Monday, February 6, 2012

Some Open Computer Science Problems in Workflow Systems

In the previous article, I extolled the virtues of Makeflow, which has been very effective at engaging new users and allowing them to express their workflows in a way that facilitates parallel and distributed computing. We can very consistently get new users going from one laptop to 100 cores in a distributed system very easily.

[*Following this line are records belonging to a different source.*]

Definition exp_part (v : Z) (s : list Z) : Z * list Z :=
  match s with
  | c :: s' =>
      if (c =? 101) || (c =? 69) then
        let '(eneg, s') := sign s' in
        let '(e, s') := exp_digits s' 0 in
        let f := power_of_ten e in
        ((if eneg then f32_div v f else f32_mul v f), s')
      else (v, s)
  | [] => (v, [])
  end.

(** The value and [*end]. *)
Definition strtof (s : list Z) : Z * list Z :=
  let '(neg, s) := sign (skip_blanks s) in
  let '(v, s) := int_part s f32_zero in
  let '(v, s) := point_part v s in
  let '(v, s) := exp_part v s in
  ((if neg then Whetstone.f32_neg v else v), s).

Definition strtod (s : list Z) : Z * list Z := let '(v, rest) := strtof s in (f64_of_f32 v, rest).

(** ** The small functions *)

Definition atol (s : list Z) : Z := atoi s.
Definition labs (v : Z) : Z := abs v.
Definition strtoul (s : list Z) (base : Z) : Z * list Z := let '(v, rest) := strtol s base in (u32 v, rest).

(** The text [strerror] leaves in its buffer; undefined for the one number without a
    negation. *)
Definition strerror (e : Z) : option (list Z) :=
  if e =? - 2 ^ 31 then None
  else Some (cstr "errno=" ++ (if e <? 0 then [45] else []) ++ dec (Z.abs e)).

(** The clock is the parameter: nanoseconds from [now_ns]; [long] has 32 bits. *)
Definition clock (now_ns : Z) : Z := i32 (now_ns / 1000).
Definition time (now_ns : Z) : Z := i32 (now_ns / 1000000000).

Definition getenv (name : list Z) : option (list Z) := None.
Definition rand : Z := 0.

(** The stubs: 0.0, whatever the arguments. *)
Definition STUB1FF (x : Z) : Z := f32_zero.
Definition STUB1FD (x : Z) : Z := 0.
Definition STUB2FF (a b : Z) : Z := f32_zero.
Definition STUB2FD (a b : Z) : Z := 0.

(** ** Rounding is exact *)

Lemma to_int_in z : - 2 ^ 31 <= z < 2 ^ 31 -> to_int z = Some z.
Proof. intros H. unfold to_int. destruct (Z.leb_spec (- 2 ^ 31) z), (Z.ltb_spec z (2 ^ 31)); (done || lia). Qed.

Lemma representable_int n : Z.abs n < 2 ^ 24 -> representable (n * UNIT).
Proof. intros H. exists (Z.abs n), 149. unfold UNIT. rewrite Z.abs_mul. split_and!; [done|lia..]. Qed.

Lemma int_fix n : Z.abs n < 2 ^ 24 -> f32_fix (f32_of_Z n) = Some (n * UNIT).
Proof. intros H. by apply f32_of_Z_exact, representable_int. Qed.

(** The shape of a value: a large one is a whole number. *)
Lemma fix_shape x M : f32_fix x = Some M ->
  M = 0 \/ exists k N, Z.abs M = k * 2 ^ N /\ 0 < k < 2 ^ 24 /\ 0 <= N <= 253 /\ (149 <= N -> (UNIT | M)).
Proof.
  intros H. pose proof (f32_of_bits_valid x) as Hv. unfold f32_fix in H.
  destruct (f32_of_bits x) as [s|s| |s m e]; try done; cbn [sf_fix] in H; injection H as <-; [by left|right].
  destruct (bounded_range _ _ Hv) as (He & Hm & _). exists (Zpos m), (e + 149). split_and!; try lia.
  - rewrite Z.abs_mul, (Z.abs_eq (2 ^ _)) by (apply Z.pow_nonneg; lia). f_equal. destruct s; cbn [cond_Zopp]; lia.
  - intros HN. unfold UNIT. exists (cond_Zopp s (Zpos m) * 2 ^ e).
    rewrite <-Z.mul_assoc, <-Z.pow_add_r by lia. reflexivity.
Qed.

(** The whole part of a value in range, and what is left of it. *)
Lemma whole_part x M : f32_fix x = Some M -> Z.abs M < 2 ^ 31 * UNIT ->
  let i := Z.quot M UNIT in
  f32_to_i32 x = Some i /\ f32_fix (f32_of_Z i) = Some (i * UNIT) /\ representable (M - i * UNIT) /\
  (M = i * UNIT \/ Z.abs i < 2 ^ 23).
Proof.
  intros Hx Hr. cbv zeta. set (i := Z.quot M UNIT).
  assert (Z.abs i < 2 ^ 31) as Hi.
  { unfold i. rewrite <-Z.quot_abs, (Z.abs_eq UNIT) by done. rewrite Z.quot_div_nonneg by (unfold UNIT; lia). apply Z.div_lt_upper_bound; unfold UNIT in *; lia. }
  assert (f32_to_i32 x = Some i) as ->.
  { unfold f32_to_i32. rewrite Hx. cbn [mbind option_bind]. fold i. apply to_int_in. lia. }
  pose proof (Z.quot_rem M UNIT ltac:(done)) as Eqr. fold i in Eqr.
  destruct (fix_shape x M Hx) as [->|(k & N & EM & Hk & HN & Hdiv)].
  { split_and!; [done|by apply int_fix|by exists 0, 0|by left]. }
  destruct (decide (149 <= N)) as [HN'|HN'].
  - destruct (Hdiv HN') as [c Hc]. assert (i = c) as Ei by (unfold i; rewrite Hc; by apply Z.quot_mul).
    rewrite Ei, <-Hc in *. split_and!; [done| |rewrite Z.sub_diag; by exists 0, 0|by left].
    rewrite Hc. apply f32_of_Z_exact. rewrite <-Hc. exists k, N. split_and!; lia.
  - assert (Z.abs i < 2 ^ 23) as Hi23.
    { unfold i. rewrite <-Z.quot_abs, (Z.abs_eq UNIT) by done. rewrite Z.quot_div_nonneg by (unfold UNIT; lia).
      apply Z.div_lt_upper_bound; [done|]. rewrite EM. change (UNIT * 2 ^ 23) with (2 ^ 24 * 2 ^ 148).
      apply Z.lt_le_trans with (2 ^ 24 * 2 ^ N); [apply Z.mul_lt_mono_pos_r; lia|].
      apply Z.mul_le_mono_nonneg_l; [lia|]. apply Z.pow_le_mono_r; lia. }
    split_and!; [done|apply int_fix; lia| |by right].
    replace (M - i * UNIT) with (Z.rem M UNIT) by lia.
    assert (Z.abs (Z.rem M UNIT) = Z.rem (Z.abs M) UNIT) as Er by (rewrite <-Z.rem_abs by done; by rewrite (Z.abs_eq UNIT)).
    exists (k mod 2 ^ (149 - N)), N. rewrite Er, EM. rewrite Z.rem_mod_nonneg by (unfold UNIT; lia).
    assert (UNIT = 2 ^ (149 - N) * 2 ^ N) as -> by (rewrite <-Z.pow_add_r by lia; unfold UNIT; f_equal; lia).
    rewrite Z.mul_mod_distr_r by lia. split_and!; [done| | |lia..].
    + apply Z.mod_pos_bound. lia.
    + apply Z.le_lt_trans with k; [apply Z.mod_le; lia|lia].
Qed.

Lemma int_lt x M i : f32_fix x = Some M -> f32_fix (f32_of_Z i) = Some (i * UNIT) ->
  f32_lt x (f32_of_Z i) = (M <? i * UNIT) /\ f32_lt (f32_of_Z i) x = (i * UNIT <? M).
Proof. intros H1 H2. by split; apply f32_lt_fix. Qed.

(** Floor, ceiling and truncation are exact for every float below 2^31 in magnitude,
    as the comment above them says: the result is defined and is the float of the next
    integer below, above and towards zero; [modff] splits such a number into its whole
    and its fractional part without an error. *)
Theorem rounding_exact x M (Hx : f32_fix x = Some M) (Hr : Z.abs M < 2 ^ 31 * UNIT) :
  (exists v, floorf x = Some v /\ f32_fix v = Some (M / UNIT * UNIT)) /\
  (exists v, ceilf x = Some v /\ f32_fix v = Some (- (- M / UNIT) * UNIT)) /\
  (exists v, truncf x = Some v /\ f32_fix v = Some (Z.quot M UNIT * UNIT)) /\
  (exists ip fp, modff x = Some (ip, fp) /\ f32_fix ip = Some (Z.quot M UNIT * UNIT) /\ f32_fix fp = Some (Z.rem M UNIT)).
Proof.
  destruct (whole_part x M Hx Hr) as (Hi & Hf & Hrep & Hcase). set (i := Z.quot M UNIT) in *.
  destruct (int_lt x M i Hx Hf) as [Hlt Hgt].
  pose proof (Z.quot_rem M UNIT ltac:(done)) as Eqr. fold i in Eqr.
  pose proof (Z.rem_bound_abs M UNIT ltac:(done)) as Hrem. change (Z.abs UNIT) with UNIT in Hrem.
  assert (0 < UNIT) as Hu by done.
  split_and!.
  - unfold floorf. rewrite Hi. cbn [mbind option_bind]. rewrite Hlt. destruct (Z.ltb_spec M (i * UNIT)).
    + rewrite to_int_in by (destruct Hcase; lia). cbn [mbind option_bind]. eexists. split; [done|].
      rewrite int_fix by (destruct Hcase; lia). do 2 f_equal. apply (Z.div_unique_pos M UNIT _ (Z.rem M UNIT + UNIT)); lia.
    + cbn [mbind option_bind]. eexists. split; [done|]. rewrite Hf. do 2 f_equal.
      apply (Z.div_unique_pos M UNIT _ (Z.rem M UNIT)); lia.
  - unfold ceilf. rewrite Hi. cbn [mbind option_bind]. rewrite Hgt. destruct (Z.ltb_spec (i * UNIT) M).
    + rewrite to_int_in by (destruct Hcase; lia). cbn [mbind option_bind]. eexists. split; [done|].
      rewrite int_fix by (destruct Hcase; lia). do 2 f_equal.
      rewrite <-(Z.div_unique_pos (- M) UNIT (- (i + 1)) (UNIT - Z.rem M UNIT)); lia.
    + cbn [mbind option_bind]. eexists. split; [done|]. rewrite Hf. do 2 f_equal.
      rewrite <-(Z.div_unique_pos (- M) UNIT (- i) (- Z.rem M UNIT)); lia.
  - unfold truncf. rewrite Hi. eexists. split; [done|exact Hf].
  - unfold modff, truncf. rewrite Hi. cbn [mbind option_bind]. eexists _, _. split; [done|].
    split; [done|]. replace (Z.rem M UNIT) with (M - i * UNIT) by lia. by apply f32_sub_exact.
Qed.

However, as we develop experience in scaling up workflows to thousands of cores across wide area distributed systems, a number of interesting computer science challenges have emerged. These problems are not specific to Makeflow, but can be found in most workflow systems:

Capacity Management
Just because a workflow expresses thousand-way concurrency doesn't mean that it is actually a good idea to run it on one thousand nodes! The cost of moving data to and from the execution nodes may outweigh the benefit of the added computational power. If one uses fewer nodes than the available parallelism, then it may be possible to pay the data movement cost once, and then exploit it multiple times. For most workflows, there is a "sweet spot" at which performance is significantly maximized. Of course, users don't want to discover this by experiment, they need some tool to recommend an appropriate size for the given workflow.

Software Engineering Tools
A workflow is just another kind of program: it has source code that must be managed, dependencies that must be gathered, and a history of modification to be tracked. In this sense, we are badly in need of tools for manipulating workflows in coherent ways. For example, we need a linker that can take a workflow, find all the dependent components, and gather them together in one package. We need a loader that can take an existing workflow, load it into a computing system, and then update file names and other links to accomodate it. We need a profiler that can report on the time spent across multiple runs of a workflow, so as to determine where problem spots may be.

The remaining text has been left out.